Господин Костежу прошел в дальний угол залы, но сдаваться не собирался. Он сидел глубоко задумавшись, потом снова подошел ко мне:
— А что, ты действительно горячо любишь молодого Франквиля?
— Право, не знаю, что значит слово «горячо». Просто я люблю его больше самой себя, вот и все, что могу сказать.
— А не могла бы ты полюбить другого, меня, к примеру?
Я была так ошеломлена, что ничего не ответила.

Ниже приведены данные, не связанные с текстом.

(** A database as far as its schema goes: a statement's effect, or an error, and the
    columns of a table. *)
Class SchemaDb (D : Type) := {
  run_ddl : D -> Ddl -> option D;
  columns : D -> string -> option (list Column)
}.

(** The table has a column of that name. *)
Definition has `{SchemaDb D} (d : D) (table c : string) : Prop :=
  exists cs, columns d table = Some cs /\ c ∈ map col_name cs.

Class SchemaLaws (D : Type) `{SchemaDb D} : Prop := {
  ddl_keeps d s d' t cs : run_ddl d s = Some d' -> columns d t = Some cs ->
    exists cs', columns d' t = Some cs' /\ map col_name cs ⊆ map col_name cs';
  ddl_frame d s d' t : run_ddl d s = Some d' ->
    match s with CreateTable _ u _ _ | AddColumn u _ => t <> u | _ => True end -> columns d' t = columns d t;
  create_new d b t cols pk d' : run_ddl d (CreateTable b t cols pk) = Some d' -> columns d t = None ->
    columns d' t = Some cols;
  create_there d b t cols pk d' cs : run_ddl d (CreateTable b t cols pk) = Some d' -> columns d t = Some cs ->
    columns d' t = Some cs;
  add_there d t c cs : columns d t = Some cs -> col_name c ∈ map col_name cs -> run_ddl d (AddColumn t c) = None
}.

(** [ALTER TABLE t ADD COLUMN c] succeeds on a table of the database without the column. *)
Class AlterAdds (D : Type) `{SchemaDb D} : Prop := {
  add_missing d t c cs : columns d t = Some cs -> col_name c ∉ map col_name cs ->
    exists d', run_ddl d (AddColumn t c) = Some d' /\ has d' t (col_name c)
}.

Section batches.
Context `{SchemaDb D}.

(** [execute_batch]: the statements in turn, up to the first error; what was done stays. *)
Fixpoint execute_batch (d : D) (l : list Ddl) : D * bool :=
  match l with
  | [] => (d, true)
  | s :: l => match run_ddl d s with Some d => execute_batch d l | None => (d, false) end
  end.

(** [let _ = conn.execute(...)], one after the other. *)
Definition execute_ignoring (d : D) (l : list Ddl) : D :=
  foldl (fun d s => default d (run_ddl d s)) d l.
End batches.

Definition col (name type : string) : Column := {| col_name := name; col_type := type; not_null := false |}.
Definition nn (name type : string) : Column := {| col_name := name; col_type := type; not_null := true |}.
Definition table (name : string) (cols : list Column) : Ddl := CreateTable true name cols [].
Definition index (name t column : string) : Ddl := CreateIndex true name t column.

(** ** The main databases *)
Module SqliteStorage.
Definition pragmas : list Ddl :=
  [Pragma "journal_mode" "WAL"; Pragma "synchronous" "NORMAL"; Pragma "cache_size" "-4000"].

Definition batch : list Ddl := [
  table "raw_events" [col "id" "INTEGER PRIMARY KEY"; nn "timestamp" "TEXT"; nn "event_type" "TEXT"; nn "data" "TEXT"];
  index "idx_raw_events_timestamp" "raw_events" "timestamp";
  table "raw_envelopes" [col "id" "INTEGER PRIMARY KEY"; col "event_id" "INTEGER"; nn "timestamp" "TEXT";
    nn "source" "TEXT"; nn "kind" "TEXT"; col "payload" "TEXT"; nn "derived" "INTEGER";
    nn "polling" "INTEGER"; nn "sensitive" "INTEGER"];
  index "idx_raw_envelopes_timestamp" "raw_envelopes" "timestamp";
  table "activity_records" [col "id" "INTEGER PRIMARY KEY"; col "record_id" "INTEGER"; nn "start_time" "TEXT";
    col "end_time" "TEXT"; nn "state" "TEXT"; col "focus_info" "TEXT"; col "run_id" "TEXT"];
  table "compact_events" [nn "start_time" "TEXT"; nn "end_time" "TEXT"; nn "kind" "TEXT";
    col "payload" "TEXT"; col "raw_event_ref" "TEXT"];
  index "idx_compact_events_start_time" "compact_events" "start_time";
  index "idx_activity_records_start_time" "activity_records" "start_time";
  table "recent_transitions" [col "id" "INTEGER PRIMARY KEY AUTOINCREMENT"; nn "at" "TEXT"; nn "from_state" "TEXT";
    nn "to_state" "TEXT"; col "by_signal" "TEXT"; col "run_id" "TEXT"];
  index "idx_recent_transitions_at" "recent_transitions" "at"].

Definition migrations : list Ddl := [
  AddColumn "recent_transitions" (col "run_id" "TEXT");
  AddColumn "activity_records" (col "run_id" "TEXT");
  AddColumn "activity_records" (col "record_id" "INTEGER")].

Definition init_db `{SchemaDb D} (d : D) : D * bool :=
  let '(d, ok) := execute_batch d pragmas in
  if ok then
    let '(d, ok) := execute_batch d batch in
    if ok then (execute_ignoring d migrations, true) else (d, false)
  else (d, false).
End SqliteStorage.

Module DuckDbStorage.
Definition batch : list Ddl := [
  table "raw_events" [col "id" "BIGINT"; nn "timestamp" "TIMESTAMPTZ"; nn "event_type" "TEXT"; nn "data" "TEXT"];
  index "idx_raw_events_timestamp" "raw_events" "timestamp";
  table "raw_envelopes" [col "id" "BIGINT"; col "event_id" "BIGINT"; nn "timestamp" "TIMESTAMPTZ";
    nn "source" "TEXT"; nn "kind" "TEXT"; col "payload" "TEXT"; nn "derived" "BOOLEAN";
    nn "polling" "BOOLEAN"; nn "sensitive" "BOOLEAN"];
  index "idx_raw_envelopes_timestamp" "raw_envelopes" "timestamp";
  table "activity_records" [col "id" "BIGINT"; col "record_id" "BIGINT"; nn "start_time" "TIMESTAMPTZ";
    col "end_time" "TIMESTAMPTZ"; nn "state" "TEXT"; col "focus_info" "TEXT"; col "run_id" "TEXT"];
  table "compact_events" [nn "start_time" "TIMESTAMPTZ"; nn "end_time" "TIMESTAMPTZ"; nn "kind" "TEXT";
    col "payload" "TEXT"; col "raw_event_ref" "TEXT"];
  index "idx_compact_events_start_time" "compact_events" "start_time";
  index "idx_activity_records_start_time" "activity_records" "start_time";
  table "recent_transitions" [nn "at" "TIMESTAMPTZ"; nn "from_state" "TEXT"; nn "to_state" "TEXT";
    col "by_signal" "TEXT"; col "run_id" "TEXT"];
  index "idx_recent_transitions_at" "recent_transitions" "at"].

Definition migrations : list Ddl := [
  AddColumn "recent_transitions" (col "run_id" "TEXT");
  AddColumn "activity_records" (col "run_id" "TEXT");
  AddColumn "activity_records" (col "record_id" "BIGINT")].

Definition init_db `{SchemaDb D} (d : D) : D * bool :=
  let '(d, ok) := execute_batch d batch in
  if ok then (execute_ignoring d migrations, true) else (d, false).

(** [PRAGMA memory_limit='{}MB'; PRAGMA threads=2;] *)
Definition limits (limit_mb : Z) : list Ddl :=
  [Pragma "memory_limit" ("'" +:+ show limit_mb +:+ "MB'"); Pragma "threads" "2"].
End DuckDbStorage.

(** What the statements of both backends name: the table and the columns of the INSERT
    that writes a command, and those that the SELECTs give, test and order by. *)
Definition insert_of (c : StorageCommand) : option (string * list string) :=
  match c with
  | StRawEvent _ => Some ("raw_events", ["timestamp"; "event_type"; "data"])
  | StRecord _ => Some ("activity_records", ["record_id"; "start_time"; "end_time"; "state"; "focus_info"; "run_id"])
  | StEnvelope _ =>
      Some ("raw_envelopes", ["event_id"; "timestamp"; "source"; "kind"; "payload"; "derived"; "polling"; "sensitive"])
  | StCompactEvents _ => Some ("compact_events", ["start_time"; "end_time"; "kind"; "payload"; "raw_event_ref"])
  | StTransition _ => Some ("recent_transitions", ["at"; "from_state"; "to_state"; "by_signal"; "run_id"])
  | StShutdown => None
  end.

(** All of them. *)
Definition inserts : list (string * list string) := [
  ("raw_events", ["timestamp"; "event_type"; "data"]);
  ("activity_records", ["record_id"; "start_time"; "end_time"; "state"; "focus_info"; "run_id"]);
  ("raw_envelopes", ["event_id"; "timestamp"; "source"; "kind"; "payload"; "derived"; "polling"; "sensitive"]);
  ("compact_events", ["start_time"; "end_time"; "kind"; "payload"; "raw_event_ref"]);
  ("recent_transitions", ["at"; "from_state"; "to_state"; "by_signal"; "run_id"])].
Lemma insert_of_listed c s : insert_of c = Some s -> s ∈ inserts.
Proof. destruct c; intros [= <-]; by repeat constructor. Qed.

Definition select_records : string * list string :=
  ("activity_records", ["record_id"; "id"; "start_time"; "end_time"; "state"; "focus_info"; "run_id"]).
Definition select_envelopes : string * list string :=
  ("raw_envelopes", ["event_id"; "timestamp"; "source"; "kind"; "payload"; "derived"; "polling"; "sensitive"]).
Definition select_transitions : string * list string :=
  ("recent_transitions", ["at"; "from_state"; "to_state"; "by_signal"; "run_id"]).
Definition selects : list (string * list string) := [select_records; select_envelopes; select_transitions].

(** ** Opening *)
(** An opened backend: its database, the path that later connections open, and the
    memory limit of DuckDB.  The channel and the writer thread are in Storage. *)
Record Opened (D : Type) := { db : D; db_path : string; memory_limit_mb : option Z }.
Arguments Build_Opened {_} _ _ _.
Arguments db {_} _.
Arguments db_path {_} _.
Arguments memory_limit_mb {_} _.

(** What the system answers: whether the directory is there or could be made, the
    database that was opened, whether the writer thread could be started. *)
Record Host (D : Type) := { dir_made : bool; opened : option D; thread_started : bool }.
Arguments dir_made {_} _.
Arguments opened {_} _.
Arguments thread_started {_} _.

Section new.
Context `{SchemaDb D}.

Definition sqlite_new (path : string) (h : Host D) : option (Opened D) :=
  if dir_made h then
    conn ← opened h;
    let '(d, ok) := SqliteStorage.init_db conn in
    if ok && thread_started h then Some (Build_Opened d path None) else None
  else None.

Definition duckdb_new (path : string) (h : Host D) : option (Opened D) :=
  if dir_made h then
    conn ← opened h;
    let '(d, ok) := DuckDbStorage.init_db conn in
    if ok && thread_started h then Some (Build_Opened d path None) else None
  else None.

(** An error of the limits is ignored. *)
Definition duckdb_new_with_limit (path : string) (limit_mb : Z) (h : Host D) : option (Opened D) :=
  if dir_made h then
    conn ← opened h;
    let '(d, ok) := DuckDbStorage.init_db (execute_batch conn (DuckDbStorage.limits limit_mb)).1 in
    if ok && thread_started h then Some (Build_Opened d path (Some limit_mb)) else None
  else None.

Definition create_data_store (config : AppConfig) (h : Host D) : option (Opened D) :=
  match db_backend config with
  | Duckdb => duckdb_new_with_limit (data_file config) (duckdb_memory_limit_mb_main config) h
  | Sqlite3 => sqlite_new (data_file config) h
  end.
End new.

(** ** The metrics stores *)
Definition metrics_columns (timestamp int real big : string) : list Column :=
  [nn "timestamp" timestamp; nn "pid" int; nn "cpu_percent" real; nn "memory_bytes" big; nn "disk_io_bytes" big].
Definition metrics_batch (if_not_exists : bool) (cols : list Column) : list Ddl :=
  [CreateTable if_not_exists "system_metrics" cols ["timestamp"; "pid"];
   CreateIndex if_not_exists "idx_system_metrics_timestamp" "system_metrics" "timestamp";
   CreateIndex if_not_exists "idx_system_metrics_pid" "system_metrics" "pid"].
Definition duckdb_metrics_columns : list Column := metrics_columns "TIMESTAMPTZ" "INTEGER" "DOUBLE" "BIGINT".
Definition sqlite_metrics_columns : list Column := metrics_columns "TEXT" "INTEGER" "REAL" "INTEGER".

Section metrics.
Context `{SchemaDb D}.

Definition open_with (conn : option D) (l1 l2 : list Ddl) : option D :=
  conn ← conn;
  let '(d, ok) := execute_batch conn l1 in
  if ok then
    let '(d, ok) := execute_batch d l2 in
    if ok then Some d else None
  else None.

Definition new_in_memory_with_limit (conn : option D) (limit_mb : Z) : option D :=
  open_with conn (DuckDbStorage.limits limit_mb) (metrics_batch false duckdb_metrics_columns).
Definition new_in_memory (conn : option D) : option D := new_in_memory_with_limit conn 10.
Definition new_file_with_limit (conn : option D) (limit_mb : Z) : option D :=
  open_with conn (DuckDbStorage.limits limit_mb) (metrics_batch true duckdb_metrics_columns).
Definition new_file (conn : option D) : option D := new_file_with_limit conn 10.
Definition sqlite_new_file (conn : option D) : option D :=
  open_with conn [] (metrics_batch true sqlite_metrics_columns).

(** The store of the system tracker's thread. *)
Definition tracker_store (backend : DatabaseBackendConfig) (conn : option D) (duckdb_limit : Z) : option D :=
  match backend with
  | Duckdb => new_file_with_limit conn duckdb_limit
  | Sqlite3 => sqlite_new_file conn
  end.
End metrics.

Definition metrics_statements : list (string * list string) := [
  ("system_metrics", ["timestamp"; "pid"; "cpu_percent"; "memory_bytes"; "disk_io_bytes"])].

(** ** What an opened database has *)
Definition supports `{SchemaDb D} (d : D) (l : list (string * list string)) : Prop :=
  Forall (fun x => Forall (has d x.1) x.2) l.

Definition names_columns `{SchemaDb D} (d : D) (s : string * list string) : Prop := Forall (has d s.1) s.2.

(** Of the tables that a batch creates the database has none, or one with every column
    but those that are added afterwards, where adding succeeds. *)
Definition old_enough `{SchemaDb D} (d : D) (batch migrations : list Ddl) : Prop :=
  forall b t cols pk cs c, CreateTable b t cols pk ∈ batch -> columns d t = Some cs -> c ∈ map col_name cols ->
  c ∈ map col_name cs \/ (AlterAdds D /\ exists k, AddColumn t k ∈ migrations /\ col_name k = c).

Section laws.
Context `{SchemaLaws D}.

Lemma has_keeps d s d' t c : run_ddl d s = Some d' -> has d t c -> has d' t c.
Proof. intros Hs (cs&Hcs&Hc). destruct (ddl_keeps _ _ _ _ _ Hs Hcs) as (cs'&?&Hsub). exists cs'. split; [done|by apply Hsub]. Qed.

Lemma batch_keeps d l t c : has d t c -> has (execute_batch d l).1 t c.
Proof.
  revert d. induction l as [|s l IH]; intros d Hd; [done|]. cbn. destruct (run_ddl d s) as [d'|] eqn:Hs; [|done].
  apply IH. by eapply has_keeps.
Qed.

Lemma batch_keeps_table d l t : columns d t <> None -> columns (execute_batch d l).1 t <> None.
Proof.
  revert d. induction l as [|s l IH]; intros d Hd; [done|]. cbn. destruct (run_ddl d s) as [d'|] eqn:Hs; [|done].
  apply IH. destruct (columns d t) as [cs|] eqn:Hcs; [|done].
  destruct (ddl_keeps _ _ _ _ _ Hs Hcs) as (cs'&->&_). done.
Qed.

— Не удивляйся, — продолжал он, — я хочу жениться, уехать из Франции, бросить политику. Луизе я ничего не должен — отдам ей замок ее предков, и она поделит с Эмильеном это скудное наследство. Они снова станут господами над крестьянами, — те ведь только и мечтают снова стать рабами… Но полно об этом! Меня воротит и от них, и от горожан, и от всего на свете. Я ненавижу аристократов, и тебе тоже следовало бы их ненавидеть, потому что Эмильен не сможет и не захочет жениться на тебе, если во Франции опять восстановится монархия. По рождению я не больше аристократ, чем ты, и своим состоянием обязан только отцовским трудам да своим собственным. Не бойся, Нанетта, я в тебя не влюблен! Если бы я уступил влечению сердца, я полюбил бы Луизу. Но я знаю, что она маленькая ветреница, а ты обладаешь и глубоким умом и замечательным характером. Ты достаточно хороша собой, чтобы пробудить в мужчине желание, и если ты не оттолкнешь меня, я с легкостью забуду все и вся, кроме тебя. Погоди, не торопись с ответом, подумай: утро вечера мудренее. Став моей женой, ты сможешь лучше помочь Эмильену, чем мечтая выйти замуж за него. Ты знаешь, я его очень люблю; вдвоем с тобою мы сумели бы обеспечить ему приличное существование, и я позволил бы тебе относиться к Эмильену как к брату, не стал бы ревновать — никто не смеет оскорблять ревностью воплощение душевной прямоты… Мужчина, женившийся на Луизе, должен забыть, что такое покой, а тот, кому ты скажешь «да», может рассчитывать на тебя, как на господа бога. А это, в свой черед, означает, что он оценит тебя по заслугам… Молчи! Подожди до завтра! Довольно споров и обвинений. За тобою решение и твоей судьбы и моей.